Of the lines listed below, return exactly those that run from the line containing "length (filter (λ nb, is_Some" through the line containing "specialize (Hdis n Hn). tauto.", both included.

═══ Records for the task ═══

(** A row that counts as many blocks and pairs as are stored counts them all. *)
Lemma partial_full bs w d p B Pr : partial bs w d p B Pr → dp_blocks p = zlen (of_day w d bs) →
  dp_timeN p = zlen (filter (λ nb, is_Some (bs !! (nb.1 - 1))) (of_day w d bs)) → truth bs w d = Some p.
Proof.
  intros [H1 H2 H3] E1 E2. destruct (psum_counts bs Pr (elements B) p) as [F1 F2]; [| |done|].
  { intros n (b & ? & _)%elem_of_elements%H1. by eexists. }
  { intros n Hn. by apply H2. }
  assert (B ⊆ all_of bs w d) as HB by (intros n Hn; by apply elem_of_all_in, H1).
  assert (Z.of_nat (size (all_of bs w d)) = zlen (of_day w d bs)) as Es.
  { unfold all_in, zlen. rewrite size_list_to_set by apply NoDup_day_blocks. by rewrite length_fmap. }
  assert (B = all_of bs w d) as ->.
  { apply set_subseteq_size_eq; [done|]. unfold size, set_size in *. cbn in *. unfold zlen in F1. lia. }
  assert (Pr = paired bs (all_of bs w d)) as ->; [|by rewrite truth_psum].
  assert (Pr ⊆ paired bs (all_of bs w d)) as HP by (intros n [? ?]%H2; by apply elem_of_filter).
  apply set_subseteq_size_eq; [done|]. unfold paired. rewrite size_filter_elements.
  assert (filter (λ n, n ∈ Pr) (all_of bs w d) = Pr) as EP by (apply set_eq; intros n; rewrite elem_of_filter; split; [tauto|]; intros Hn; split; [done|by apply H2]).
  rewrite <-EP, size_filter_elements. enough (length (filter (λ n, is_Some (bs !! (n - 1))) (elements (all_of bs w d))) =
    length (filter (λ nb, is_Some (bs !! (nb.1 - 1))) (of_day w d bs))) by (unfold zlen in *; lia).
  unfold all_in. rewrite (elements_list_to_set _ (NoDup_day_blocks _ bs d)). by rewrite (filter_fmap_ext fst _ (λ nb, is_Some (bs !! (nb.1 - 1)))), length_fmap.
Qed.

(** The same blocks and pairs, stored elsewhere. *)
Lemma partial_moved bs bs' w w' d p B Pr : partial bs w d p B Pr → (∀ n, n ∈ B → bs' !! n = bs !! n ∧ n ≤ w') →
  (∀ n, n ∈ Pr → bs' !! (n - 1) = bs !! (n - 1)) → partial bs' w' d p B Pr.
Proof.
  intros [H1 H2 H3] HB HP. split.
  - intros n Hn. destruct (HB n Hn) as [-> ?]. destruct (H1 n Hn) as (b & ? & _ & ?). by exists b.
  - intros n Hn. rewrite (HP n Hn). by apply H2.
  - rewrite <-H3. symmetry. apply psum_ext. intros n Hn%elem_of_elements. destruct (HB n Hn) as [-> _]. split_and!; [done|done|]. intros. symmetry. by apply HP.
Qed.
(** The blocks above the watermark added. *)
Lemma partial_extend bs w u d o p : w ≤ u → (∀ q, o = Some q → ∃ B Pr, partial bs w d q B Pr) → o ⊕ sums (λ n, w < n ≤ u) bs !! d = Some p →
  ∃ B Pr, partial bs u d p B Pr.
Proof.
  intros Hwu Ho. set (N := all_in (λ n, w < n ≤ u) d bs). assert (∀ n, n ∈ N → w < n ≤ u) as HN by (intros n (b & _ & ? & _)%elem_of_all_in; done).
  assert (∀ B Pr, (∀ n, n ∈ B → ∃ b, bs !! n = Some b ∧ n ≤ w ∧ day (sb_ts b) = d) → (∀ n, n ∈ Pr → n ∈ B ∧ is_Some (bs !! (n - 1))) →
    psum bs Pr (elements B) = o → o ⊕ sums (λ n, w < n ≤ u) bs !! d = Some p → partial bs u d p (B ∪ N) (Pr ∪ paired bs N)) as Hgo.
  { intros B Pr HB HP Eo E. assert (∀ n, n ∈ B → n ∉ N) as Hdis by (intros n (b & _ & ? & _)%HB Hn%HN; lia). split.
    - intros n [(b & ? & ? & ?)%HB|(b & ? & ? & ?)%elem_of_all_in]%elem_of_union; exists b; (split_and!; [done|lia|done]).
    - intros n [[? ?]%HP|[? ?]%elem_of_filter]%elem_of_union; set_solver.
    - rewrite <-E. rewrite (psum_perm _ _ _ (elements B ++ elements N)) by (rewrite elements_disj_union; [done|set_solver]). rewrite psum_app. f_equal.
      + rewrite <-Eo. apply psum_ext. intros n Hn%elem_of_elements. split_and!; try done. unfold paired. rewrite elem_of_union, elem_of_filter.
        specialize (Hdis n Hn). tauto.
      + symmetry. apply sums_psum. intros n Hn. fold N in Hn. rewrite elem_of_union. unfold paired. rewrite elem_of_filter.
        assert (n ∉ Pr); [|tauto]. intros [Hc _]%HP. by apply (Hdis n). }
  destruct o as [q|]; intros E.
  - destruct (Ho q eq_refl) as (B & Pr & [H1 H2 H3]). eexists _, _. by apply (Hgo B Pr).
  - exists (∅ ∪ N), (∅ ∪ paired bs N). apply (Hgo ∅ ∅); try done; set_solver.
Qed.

═══
═══ Records for the task ═══

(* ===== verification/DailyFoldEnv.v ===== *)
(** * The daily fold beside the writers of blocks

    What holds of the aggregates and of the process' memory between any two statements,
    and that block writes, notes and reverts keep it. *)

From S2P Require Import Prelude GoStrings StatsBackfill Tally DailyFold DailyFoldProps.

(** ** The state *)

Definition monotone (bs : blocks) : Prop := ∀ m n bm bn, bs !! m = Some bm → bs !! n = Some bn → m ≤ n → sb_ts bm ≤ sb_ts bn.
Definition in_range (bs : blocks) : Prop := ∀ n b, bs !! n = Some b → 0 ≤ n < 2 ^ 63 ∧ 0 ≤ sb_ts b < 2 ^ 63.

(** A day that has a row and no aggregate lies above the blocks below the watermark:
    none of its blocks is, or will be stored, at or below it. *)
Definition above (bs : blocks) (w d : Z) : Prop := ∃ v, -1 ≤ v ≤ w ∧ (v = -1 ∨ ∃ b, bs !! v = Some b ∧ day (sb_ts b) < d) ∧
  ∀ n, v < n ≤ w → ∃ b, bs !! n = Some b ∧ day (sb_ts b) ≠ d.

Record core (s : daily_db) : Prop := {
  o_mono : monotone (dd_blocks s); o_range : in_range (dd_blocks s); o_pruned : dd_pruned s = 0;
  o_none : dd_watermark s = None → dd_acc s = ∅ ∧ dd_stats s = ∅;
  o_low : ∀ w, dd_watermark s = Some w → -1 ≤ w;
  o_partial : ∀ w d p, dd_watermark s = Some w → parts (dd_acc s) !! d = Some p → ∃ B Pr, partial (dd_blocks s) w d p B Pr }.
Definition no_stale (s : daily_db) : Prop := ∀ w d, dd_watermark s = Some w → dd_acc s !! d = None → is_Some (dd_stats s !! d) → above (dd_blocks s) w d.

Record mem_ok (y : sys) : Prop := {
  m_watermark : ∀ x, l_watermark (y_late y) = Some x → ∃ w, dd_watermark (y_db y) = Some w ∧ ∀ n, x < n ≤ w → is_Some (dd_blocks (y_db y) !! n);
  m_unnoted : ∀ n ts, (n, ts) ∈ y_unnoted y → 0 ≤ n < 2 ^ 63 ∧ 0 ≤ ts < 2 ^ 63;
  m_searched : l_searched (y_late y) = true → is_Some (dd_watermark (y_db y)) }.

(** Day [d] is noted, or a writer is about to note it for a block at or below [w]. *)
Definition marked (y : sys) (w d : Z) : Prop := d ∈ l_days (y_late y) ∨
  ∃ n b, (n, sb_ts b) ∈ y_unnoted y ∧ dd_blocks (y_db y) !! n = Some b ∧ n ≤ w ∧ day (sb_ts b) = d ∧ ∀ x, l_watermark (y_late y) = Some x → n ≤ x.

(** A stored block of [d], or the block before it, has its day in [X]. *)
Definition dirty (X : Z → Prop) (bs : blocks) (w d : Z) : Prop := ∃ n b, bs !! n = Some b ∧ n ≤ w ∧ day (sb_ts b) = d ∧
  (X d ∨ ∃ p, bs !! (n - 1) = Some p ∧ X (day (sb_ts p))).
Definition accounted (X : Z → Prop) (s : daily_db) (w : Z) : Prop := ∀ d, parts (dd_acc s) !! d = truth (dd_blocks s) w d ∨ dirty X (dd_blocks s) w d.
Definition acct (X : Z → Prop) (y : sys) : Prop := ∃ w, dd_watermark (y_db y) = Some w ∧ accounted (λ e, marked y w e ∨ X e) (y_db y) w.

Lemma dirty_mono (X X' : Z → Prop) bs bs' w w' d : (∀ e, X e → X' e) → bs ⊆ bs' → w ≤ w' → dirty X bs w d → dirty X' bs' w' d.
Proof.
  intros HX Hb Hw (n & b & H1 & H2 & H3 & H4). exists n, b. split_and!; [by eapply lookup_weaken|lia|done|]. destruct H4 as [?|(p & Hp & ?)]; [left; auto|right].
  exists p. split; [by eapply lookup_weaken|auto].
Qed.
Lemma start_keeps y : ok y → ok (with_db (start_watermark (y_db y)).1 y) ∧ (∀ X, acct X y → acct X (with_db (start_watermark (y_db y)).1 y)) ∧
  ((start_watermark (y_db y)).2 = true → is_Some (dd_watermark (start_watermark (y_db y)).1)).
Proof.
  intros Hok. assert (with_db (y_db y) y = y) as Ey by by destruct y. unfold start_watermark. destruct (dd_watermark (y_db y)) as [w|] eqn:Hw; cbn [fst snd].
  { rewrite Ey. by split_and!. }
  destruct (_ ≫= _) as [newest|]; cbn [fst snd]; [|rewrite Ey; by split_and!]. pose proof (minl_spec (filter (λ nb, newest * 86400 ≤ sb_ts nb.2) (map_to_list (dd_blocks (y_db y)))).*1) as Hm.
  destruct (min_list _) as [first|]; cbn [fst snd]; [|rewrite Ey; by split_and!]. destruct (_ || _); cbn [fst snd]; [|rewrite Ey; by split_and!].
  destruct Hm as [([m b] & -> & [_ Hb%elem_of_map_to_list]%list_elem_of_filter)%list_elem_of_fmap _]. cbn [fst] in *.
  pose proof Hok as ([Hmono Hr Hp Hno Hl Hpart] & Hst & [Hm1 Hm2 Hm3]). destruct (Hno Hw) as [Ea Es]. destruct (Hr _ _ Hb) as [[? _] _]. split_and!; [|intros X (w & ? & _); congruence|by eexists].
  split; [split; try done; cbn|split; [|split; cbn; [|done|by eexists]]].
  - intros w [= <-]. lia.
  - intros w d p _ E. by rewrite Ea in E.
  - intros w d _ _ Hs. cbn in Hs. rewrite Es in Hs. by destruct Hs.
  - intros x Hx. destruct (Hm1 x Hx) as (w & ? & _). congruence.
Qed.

═══

*The answer*.
    length (filter (λ nb, is_Some (bs !! (nb.1 - 1))) (of_day w d bs))) by (unfold zlen in *; lia).
  unfold all_in. rewrite (elements_list_to_set _ (NoDup_day_blocks _ bs d)). by rewrite (filter_fmap_ext fst _ (λ nb, is_Some (bs !! (nb.1 - 1)))), length_fmap.
Qed.

(** The same blocks and pairs, stored elsewhere. *)
Lemma partial_moved bs bs' w w' d p B Pr : partial bs w d p B Pr → (∀ n, n ∈ B → bs' !! n = bs !! n ∧ n ≤ w') →
  (∀ n, n ∈ Pr → bs' !! (n - 1) = bs !! (n - 1)) → partial bs' w' d p B Pr.
Proof.
  intros [H1 H2 H3] HB HP. split.
  - intros n Hn. destruct (HB n Hn) as [-> ?]. destruct (H1 n Hn) as (b & ? & _ & ?). by exists b.
  - intros n Hn. rewrite (HP n Hn). by apply H2.
  - rewrite <-H3. symmetry. apply psum_ext. intros n Hn%elem_of_elements. destruct (HB n Hn) as [-> _]. split_and!; [done|done|]. intros. symmetry. by apply HP.
Qed.
(** The blocks above the watermark added. *)
Lemma partial_extend bs w u d o p : w ≤ u → (∀ q, o = Some q → ∃ B Pr, partial bs w d q B Pr) → o ⊕ sums (λ n, w < n ≤ u) bs !! d = Some p →
  ∃ B Pr, partial bs u d p B Pr.
Proof.
  intros Hwu Ho. set (N := all_in (λ n, w < n ≤ u) d bs). assert (∀ n, n ∈ N → w < n ≤ u) as HN by (intros n (b & _ & ? & _)%elem_of_all_in; done).
  assert (∀ B Pr, (∀ n, n ∈ B → ∃ b, bs !! n = Some b ∧ n ≤ w ∧ day (sb_ts b) = d) → (∀ n, n ∈ Pr → n ∈ B ∧ is_Some (bs !! (n - 1))) →
    psum bs Pr (elements B) = o → o ⊕ sums (λ n, w < n ≤ u) bs !! d = Some p → partial bs u d p (B ∪ N) (Pr ∪ paired bs N)) as Hgo.
  { intros B Pr HB HP Eo E. assert (∀ n, n ∈ B → n ∉ N) as Hdis by (intros n (b & _ & ? & _)%HB Hn%HN; lia). split.
    - intros n [(b & ? & ? & ?)%HB|(b & ? & ? & ?)%elem_of_all_in]%elem_of_union; exists b; (split_and!; [done|lia|done]).
    - intros n [[? ?]%HP|[? ?]%elem_of_filter]%elem_of_union; set_solver.
    - rewrite <-E. rewrite (psum_perm _ _ _ (elements B ++ elements N)) by (rewrite elements_disj_union; [done|set_solver]). rewrite psum_app. f_equal.
      + rewrite <-Eo. apply psum_ext. intros n Hn%elem_of_elements. split_and!; try done. unfold paired. rewrite elem_of_union, elem_of_filter.
        specialize (Hdis n Hn). tauto.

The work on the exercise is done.